I am not a romantic person. I’m that type of girl that can’t watch Disney’s The Beauty and The Beast without pointing out that no, Belle falling for Beast was in no way believable in that short period of time. Even without a romantic bone in my body, funnily enough, I still tend to read lots and lots of fairy tale retellings because I’m hoping to find gems like The Lunar Chronicles that make all the other stories pale in comparison, make me appreciate the romance because it is not romance for fairy tale romance’s sake. Because it is love amongst other things that conquers the world.
Stacey Jay was the biggest surprise ever, because I hadn’t enjoyed any of her books up until now but just decided to go for it one more time with this one because, why not? I told myself it couldn’t turn out worse than Cruel Beauty with a synopsis like that, and bam!
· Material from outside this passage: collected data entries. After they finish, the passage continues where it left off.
(* ===== verification/OAuth.v ===== *)
(** * Logging in elsewhere, model lists and token keys
    The rest of [src/web/src/helpers/api.js] (the state that is asked for before a
    redirect to an OAuth provider, the redirects, the cached lists of models) and
    [token.js], [secureApiCall.js]. *)

From Stdlib Require Import SpecFloat.
From stdpp Require Import base numbers option strings sets list.
From S2P Require Import Prelude JsString JsNumber JsValue Json JsOps Session.

(** ** OAuth *)

Inductive provider :=
  | Discord (client_id : value)
  | OIDC (auth_url client_id : value) (openInNewTab : bool)
  | GitHub (client_id : value)
  | LinuxDO (client_id : value)
  | Custom (provider : value).

(** A suspended click: the best-effort logout, then the state of the login. *)
Inductive phase := LoggingOut | AwaitingState.

Inductive effect :=
  | Get (url : jsstr) (skipErrorHandler : bool)
  | UpdateAPI
  | ShowError (v : value)
  | Open (url : jsstr)
  | Assign (url : jsstr)
  | Unhandled (v : value).

Record state := mk_state { local : storage; flows : list (provider * phase); log : list effect }.

Definition emit (e : effect) (s : state) : state := mk_state (local s) (flows s) (e :: log s).
Definition suspend (p : provider) (ph : phase) (s : state) : state := mk_state (local s) (flows s ++ [(p, ph)]) (log s).

Section oauth.
(** [make_url]: the [URL] of the platform with its [searchParams] set, [None] when the
    text is no URL. *)
Context (origin : jsstr) (make_url : jsstr → list (jsstr * jsstr) → option jsstr) (engine_error : value).

(** [getOAuthState] up to its [await]. *)
Definition getOAuthState (p : provider) (s : state) : state :=
  let path := u "/api/oauth/state" ++
    match stored "aff" (local s) with Some affCode => u "?aff=" ++ affCode | None => [] end in
  suspend p AwaitingState (emit (Get path false) s).

Definition prepareOAuthState (p : provider) (shouldLogout : bool) (s : state) : state :=
  if shouldLogout then suspend p LoggingOut (emit (Get (u "/api/user/logout") true) s) else getOAuthState p s.

(** After the logout, whether it failed or not. *)
Definition logged_out (p : provider) (s : state) : state :=
  getOAuthState p (emit UpdateAPI (mk_state (removeItem "user" (local s)) (flows s) (log s))).

Definition authorize_params (client_id redirect_uri scope st : jsstr) : list (jsstr * jsstr) :=
  [(u "client_id", client_id); (u "redirect_uri", redirect_uri); (u "response_type", u "code");
   (u "scope", scope); (u "state", st)].

(** The address of a provider; [None] when something throws. *)
Definition redirect_url (p : provider) (st : value) : option jsstr :=
  st ← to_string st;
  match p with
  | Discord id =>
      id ← to_string id;
      Some (u "https://discord.com/oauth2/authorize?client_id=" ++ id ++ u "&redirect_uri=" ++ origin ++
        u "/oauth/discord&response_type=code&scope=identify+openid&state=" ++ st)
  | OIDC auth_url id _ =>
      auth_url ← to_string auth_url; id ← to_string id;
      make_url auth_url (authorize_params id (origin ++ u "/oauth/oidc") (u "openid profile email") st)
  | GitHub id =>
      id ← to_string id;
      Some (u "https://github.com/login/oauth/authorize?client_id=" ++ id ++ u "&state=" ++ st ++ u "&scope=user:email")
  | LinuxDO id =>
      id ← to_string id;
      Some (u "https://connect.linux.do/oauth2/authorize?response_type=code&client_id=" ++ id ++ u "&state=" ++ st)
  | Custom p =>
      slug ← read (u "slug") p ≫= to_string;
      endpoint ← match opt_read (u "authorization_endpoint") p with VStr e => Some e | _ => None end;
      id ← to_string (opt_read (u "client_id") p);
      scope ← to_string (value_or (opt_read (u "scopes") p) (VStr (u "openid profile email")));
      make_url endpoint (authorize_params id (origin ++ u "/oauth/" ++ slug) scope st)
  end.

(** A custom provider without a full address. *)
Definition relative_endpoint (p : value) : bool :=
  match read (u "slug") p ≫= to_string, opt_read (u "authorization_endpoint") p with
  | Some _, VStr e => negb (starts_with e (u "http://") || starts_with e (u "https://"))
  | _, _ => false
  end.

Definition redirectToOAuthUrl (url : jsstr) (openInNewTab : bool) (s : state) : state :=
  emit (if openInNewTab then Open url else Assign url) s.

(** The rest of a click once the state is known. *)
Definition redirect (p : provider) (st : value) (s : state) : state :=
  if negb (truthy st) then s
  else match p with
  | Custom c =>
      if relative_endpoint c
      then emit (ShowError (VStr (u "OAuth 配置错误：授权端点必须是完整的 URL（以 http:// 或 https:// 开头）"))) s
      else match redirect_url p st with
      | Some url => redirectToOAuthUrl url false s
      | None =>
          let message := value_or (opt_read (u "message") engine_error) (VStr (u "未知错误")) in
          match to_string message with
          | Some text => emit (ShowError (VStr (u "OAuth 登录失败：" ++ text))) s
          | None => emit (Unhandled engine_error) s
          end
      end
  | _ =>
      match redirect_url p st with
      | Some url => redirectToOAuthUrl url match p with OIDC _ _ b => b | _ => false end s
      | None => emit (Unhandled engine_error) s
      end
  end.

(** The answer of [/api/oauth/state]. *)
Definition state_answered (p : provider) (res : value) (s : state) : state :=
  match read (u "data") res ≫= λ d, x ← read (u "success") d; Some (d, x) with
  | None => emit (Unhandled engine_error) s
  | Some (data, success) =>
      if truthy success then redirect p (opt_read (u "data") data) s
      else emit (ShowError (opt_read (u "message") data)) s
  end.

Inductive event :=
  | Click (p : provider) (shouldLogout : bool)
  | Answer (i : nat) (res : value)
  | Failure (i : nat) (error : value).

Definition take_flow (i : nat) (s : state) : state := mk_state (local s) (delete i (flows s)) (log s).

Definition step (s : state) (e : event) : state :=
  match e with
  | Click p shouldLogout => prepareOAuthState p shouldLogout s
  | Answer i res =>
      match flows s !! i with
      | Some (p, LoggingOut) => logged_out p (take_flow i s)
      | Some (p, AwaitingState) => state_answered p res (take_flow i s)
      | None => s
      end
  | Failure i error =>
      match flows s !! i with
      | Some (p, LoggingOut) => logged_out p (take_flow i s)
      | Some (p, AwaitingState) => emit (Unhandled error) (take_flow i s)
      | None => s
      end
  end.

Definition run (s : state) (es : list event) : state := fold_left step es s.

(** The page is left only on a successful answer that carries a state. *)
Lemma leaves_with_state s e url :
  log (step s e) = Assign url :: log s →
  ∃ i res p, e = Answer i res ∧ flows s !! i = Some (p, AwaitingState) ∧
    truthy (opt_read (u "success") (opt_read (u "data") res)) = true ∧
    redirect_url p (opt_read (u "data") (opt_read (u "data") res)) = Some url.
Proof.
  assert (∀ (x y : effect) l, x ≠ y → x :: l = y :: l → False) as Hne by (intros x y l Hn [= E]; done).
  assert (∀ p s0, log (getOAuthState p s0) = Assign url :: log s0 → False) as Hget by (intros p s0 [= E]).
  intros H. destruct e as [p b|i res|i error]; simpl in H.
  - unfold prepareOAuthState in H. by destruct b.
  - destruct (flows s !! i) as [[p []]|] eqn:Ef.
    + simpl in H. apply (f_equal length) in H. simpl in H. lia.
    + exists i, res, p. split; [done|]. split; [done|]. unfold state_answered in H.
      destruct (read (u "data") res) as [data|] eqn:Ed; [|by injection H].
      assert (opt_read (u "data") res = data) as -> by (unfold opt_read; by rewrite Ed). cbn [mbind option_bind] in H.
      destruct (read (u "success") data) as [ok|] eqn:Es; [|by injection H].
      assert (opt_read (u "success") data = ok) as -> by (unfold opt_read; by rewrite Es). cbn [mbind option_bind] in H.
      destruct (truthy ok); [|by injection H]. split; [done|]. unfold redirect in H.
      destruct (negb _); [apply (f_equal length) in H; simpl in H; lia|].
      assert (∀ o b, log (match o with Some url => redirectToOAuthUrl url b (take_flow i s) | None => emit (Unhandled engine_error) (take_flow i s) end)
        = Assign url :: log s → o = Some url) as Ho by (by intros [x|] [] [= ->]).
      destruct p; try (by apply (Ho _ _ H)).
      destruct (relative_endpoint provider0); [by injection H|].
      destruct (redirect_url _ _) as [x|]; [by injection H as -> | by destruct (to_string _)].
    + apply (f_equal length) in H. simpl in H. lia.
  - destruct (flows s !! i) as [[p []]|].
    + simpl in H. apply (f_equal length) in H. simpl in H. lia.
    + by injection H.
    + apply (f_equal length) in H. simpl in H. lia.
Qed.
End oauth.

(** ** Cached lists of models *)

(** [channelModels], and the copy in the local storage. *)
Definition models_answered (res : value) (cache : option value) (s : storage) : option (option value * storage) :=
  data ← read (u "data") res; success ← read (u "success") data;
  Some (if truthy success
        then (Some (opt_read (u "data") data), setJson "channel_models" (opt_read (u "data") data) s)
        else (cache, s)).

(** [type in models]: [None] when it is no object. *)
Definition key_in (k : jsstr) (v : value) : option bool :=
  match v with
  | VObj _ | VArr _ => Some (match get k (own_entries v) with Some _ => true | None => false end)
  | _ => None
  end.

(** The models of a type, and the cache; [None] when it throws. *)
Definition getChannelModels (type : jsstr) (cache : option value) (s : storage) : option (value * option value) :=
  let from_storage :=
    match stored "channel_models" s with
    | None => Some (VArr [], cache)
    | Some text =>
        models ← json_parse text; found ← key_in type models;
        Some (if (found : bool) then prop type (own_entries models) else VArr [], Some models)
    end in
  match cache with
  | Some VUndef | None => from_storage
  | Some models =>
      match key_in type models with
      | None => None
      | Some true => Some (value_or (prop type (own_entries models)) (VArr []), cache)
      | Some false => from_storage
      end
  end.

(** ** Token keys *)

Inductive key_result := Key (v : value) | NoKey (message : value).

(** The answer for one token; [None] is an error of the engine. *)
Definition fetchTokenKey (res : value) : option key_result :=
  data ← read (u "data") res;
  let data := value_or data (VObj []) in
  let key := opt_read (u "key") (opt_read (u "data") data) in
  Some (if truthy (opt_read (u "success") data) && truthy key then Key key
        else NoKey (value_or (opt_read (u "message") data) (VStr (u "Failed to fetch token key")))).

(** The tokens whose keys are asked for; [None] is caught and gives no key. *)
Definition active_tokens (res : value) : option (list value) :=
  data ← read (u "data") res; success ← read (u "success") data;
  if truthy success then
    let items := opt_read (u "data") data in
    list ← match items with
      | VArr l => Some l
      | _ => x ← read (u "items") items;
             match value_or x (VArr []) with VArr l => Some l | _ => None end
      end;
    statuses ← mapM (read (u "status")) list;
    Some (map fst (filter (λ ts, strict_eq ts.2 (VNum (num_of_Z 1)) = true) (zip list statuses)))
  else None.

(** [Promise.allSettled] of the requests, and what is kept of it. *)
Definition token_keys (results : list (option key_result)) : list value :=
  omap (λ r, match r with Some (Key v) => if truthy v then Some v else None | _ => None end) results.

(** ** Errors that ask for a verification *)

Definition verificationCodes : list jsstr :=
  map u ["VERIFICATION_REQUIRED"; "VERIFICATION_EXPIRED"; "VERIFICATION_INVALID"]%string.

Definition isVerificationRequiredError (error : value) : bool :=
  let response := opt_read (u "response") error in
  let data := opt_read (u "data") response in
  truthy response && strict_eq (opt_read (u "status") response) (VNum (num_of_Z 403)) && truthy data &&
  existsb (λ c, strict_eq (opt_read (u "code") data) (VStr c)) verificationCodes.

Definition extractVerificationInfo (error : value) : props :=
  let data := value_or (opt_read (u "data") (opt_read (u "response") error)) (VObj []) in
  [(u "code", opt_read (u "code") data);
   (u "message", value_or (opt_read (u "message") data) (VStr (u "需要安全验证")));
   (u "required", VBool true)].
It was everything I wanted Cruel Beauty to be and yes, it made me cry. I am not a crier. Yes, I cried after finishing the likes of The Fault in Our Stars, The Mark of Athena and Ignite Me, but in general, me crying over characters or stories is a very rare occasion because so many books just don’t move you the way they should do. But Jay’s retelling actually made me sob several times and I’m talking about ugly sobbing because it was a story of love, friendship, acceptance, inevitable change and even more so of understanding, strength, compassion and solidarity.
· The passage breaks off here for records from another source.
(** A copy for one model is made for all. *)
Lemma copies_resaved_witness :
  let path := u "messages.0" in
  let op := [(u "mode", VStr (u "copy")); (u "from", VStr path); (u "to", VStr (u "prompt"));
             (u "conditions", VArr [VObj [(u "path", VStr (u "model"))]])] in
  displayToParamOverride (VStr (paramOverrideToDisplay (VStr (operations_text [VObj op])))) =
    Some (operations_text [bare_copy path (u "prompt")]).
Proof.
  cbv zeta. apply (copies_resaved [([(u "mode", VStr (u "copy")); (u "from", VStr (u "messages.0")); (u "to", VStr (u "prompt"));
             (u "conditions", VArr [VObj [(u "path", VStr (u "model"))]])], (u "messages.0", u "prompt"))]).
  - discriminate.
  - apply Forall_cons_2; [|apply Forall_nil_2].
    assert (61%N ∉ u "prompt" ∧ 10%N ∉ u "prompt" ∧ 10%N ∉ u "messages.0") as (? & ? & ?).
    { repeat split; apply index_of_None; reflexivity. }
    split; [reflexivity..|]. split; [|split; [|done]]; (split; [reflexivity|discriminate|done|reflexivity|reflexivity]).
  - vm_compute. reflexivity.
Defined.

(** ** The settings of the channel *)

Lemma prop_del k k' o : prop k' (del k o) = if decide (k = k') then VUndef else prop k' o.
Proof. unfold prop. rewrite get_del. by case_decide. Qed.

(** What [assign] leaves in an object. *)
Definition assigned (l : list (string * option value)) (o : props) : props :=
  fold_left (λ o kv, match kv.2 with Some x => set (u kv.1) x o | None => del (u kv.1) o end) l o.

Lemma assigned_ok l o :
  Forall (λ kv : string * option value, ∀ x, kv.2 = Some x → json_ok x = true) l →
  json_ok (VObj o) = true → json_ok (VObj (assigned l o)) = true.
Proof.
  intros Hl. revert o. induction Hl as [|[k [x|]] l H Hl IH]; intros o Ho; [done|..]; simpl; apply IH.
  - by apply json_ok_set; [apply H|].
  - by apply json_ok_del.
Qed.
In Jay’s science fiction setting of a new world, in the beginning there was magic, and with the arrival of humanity, that magic was divided into heaven and hell of sorts. The Dark Heart nourished the domed cities and their Smooth Skin citizens, while The Pure Heart gave the people mutations to survive harsh weather conditions with and turned them into “Monstrous”. Isra, the blind Smooth Skin Princess of the Kingdom of Yuan, is made queen when her father is murdered by a secret Monstrous scouting group one day. She takes a prisoner, Gem, one of the Monstrous to breach the city walls, but while she initially only wants his healing expertise on herbs, she finds herself drawn to this tainted man, who teaches her of compassion and freedom and friendship. Isra, who has always been kept away from the world in her tower, and who thinks that she is one of the few Smooth Skins born with tainted genes, finds comfort in Gem and his storytelling, and begins to find not only trust in herself but also the Monstrous along the way. She and Gem start dreaming of a better future for both tribes, when distaster strikes and only a long lost covenant scroll can unravel the mysteries behind the sinister rose gardens and free the people of injustice, malice and jealousy.
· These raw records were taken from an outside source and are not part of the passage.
(* ===== verification/ChannelModal.v ===== *)
(** * The dialog of a channel
    [src/web/src/components/table/channels/modals/EditChannelModal.jsx]: the state of
    the dialog, its requests, its fields, and [submit] with the questions it asks
    before it writes.  A handler is a closure of a render; the form is the library's,
    and what its functions do to the values of its fields is a parameter. *)

From Stdlib Require Import SpecFloat.
From stdpp Require Import base numbers option strings sets list.
From S2P Require Import Prelude JsString JsNumber JsValue Json JsOps Session StatusCodeRisk ParamOverride OAuth ChannelForm.

(** ** State *)

Record mapping_modal := mk_mapping { mm_visible : bool; mm_models : list jsstr; mm_key : jsstr; mm_selected : jsstr }.

(** [channelId] is a property of the dialog, [visible] too. *)
Record view := mk_view {
  channelId : value; visible : bool; inputs : props; loading : bool; autoBan : bool; isEnterpriseAccount : bool;
  originModelOptions : list jsstr; basicModels : value; fullModels : list value; modelGroups : value;
  customModel : jsstr; modelSearchValue : jsstr; modelModalVisible : bool; fetchedModels : list value;
  modelMappingModal : mapping_modal; ionetMetadata : option value; codexCredentialRefreshing : bool;
  statusCodeRiskConfirm : option (list jsstr); advancedSettingsOpen : bool;
}.

(** What follows a list of models: nothing, or the dialog of a mapping. *)
Inductive after_models := Plain | ForMapping (key : jsstr) (v : value).

(** A [submit] that waits: its inputs, with their models. *)
Record saving := mk_saving { sv_render : view; sv_inputs : props; sv_models : list jsstr }.

Inductive waiting :=
  | LoadChannel
  | FetchModels
  | FetchGroups
  | FetchUpstream (silent : bool) (r : view) (k : after_models)
  | RefreshCodex
  | Saving (isEdit : bool).

Inductive dialog :=
  | BaseUrlV1 (v : value)
  | MissingMappings (w : saving) (missing : list jsstr).

Inductive choice := Cancel | Submit | Add.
Now, I haven’t read a love story this convincing in a long time. Sure, I love my book OTPs as much as the next person, but with Isra and Gem, I felt it, really, really felt what they were feeling for each other – nonstop. There was hate and love and confusion with them, but the backgrounds these two came from and their unquenchable dreaming made them believably selfless. Without each other, they wouldn’t have found the strength to try to change the world, but there were so many motivations behind their ideas that I am still not sure how exactly Jay did it that I truly, truly believed in them and their love above all of them. Jay made me a romanticist for the time I was buried between the spine of her story, and I took something with me once I closed that back cover. Everyone believes in love, even non-romanticists like I do, but Jay managed to capture the beauty and simplicity of it and the effect it can have on the world so stunningly that I still feel it, and I love Isra and Gem and their story beyond measure.
I may still be stuck in my drunken post-book hangover bliss because I finished it last night, but there wasn’t a single moment when I thought there were inconsistencies or that I didn’t like what this or that stood for. With a lot of books, it’s hard for me to stop analysing pretty much everything, and it often ruins a reading experience because sometimes books are not supposed to have you dig that deep. Of Beast and Beauty was the type of book that sucked me into its world and made me love it without any qualms. I didn’t scrutinize the plot or how it compared to the original story, I even forgot to apply which character represented which. Jay managed to turn the expectations you had on the story around and around and around, and characters that seemed heroic became tainted, and characters you thought were savage became nobel without you noticing it. Of Beast and Beauty felt all original, and that is what I love about reading so much. You can still be surprised and moved by a story, even if you’ve heard it a million times before. And that’s what makes a great story and a great book and a great writer, to be able to put the unexpected in the expected.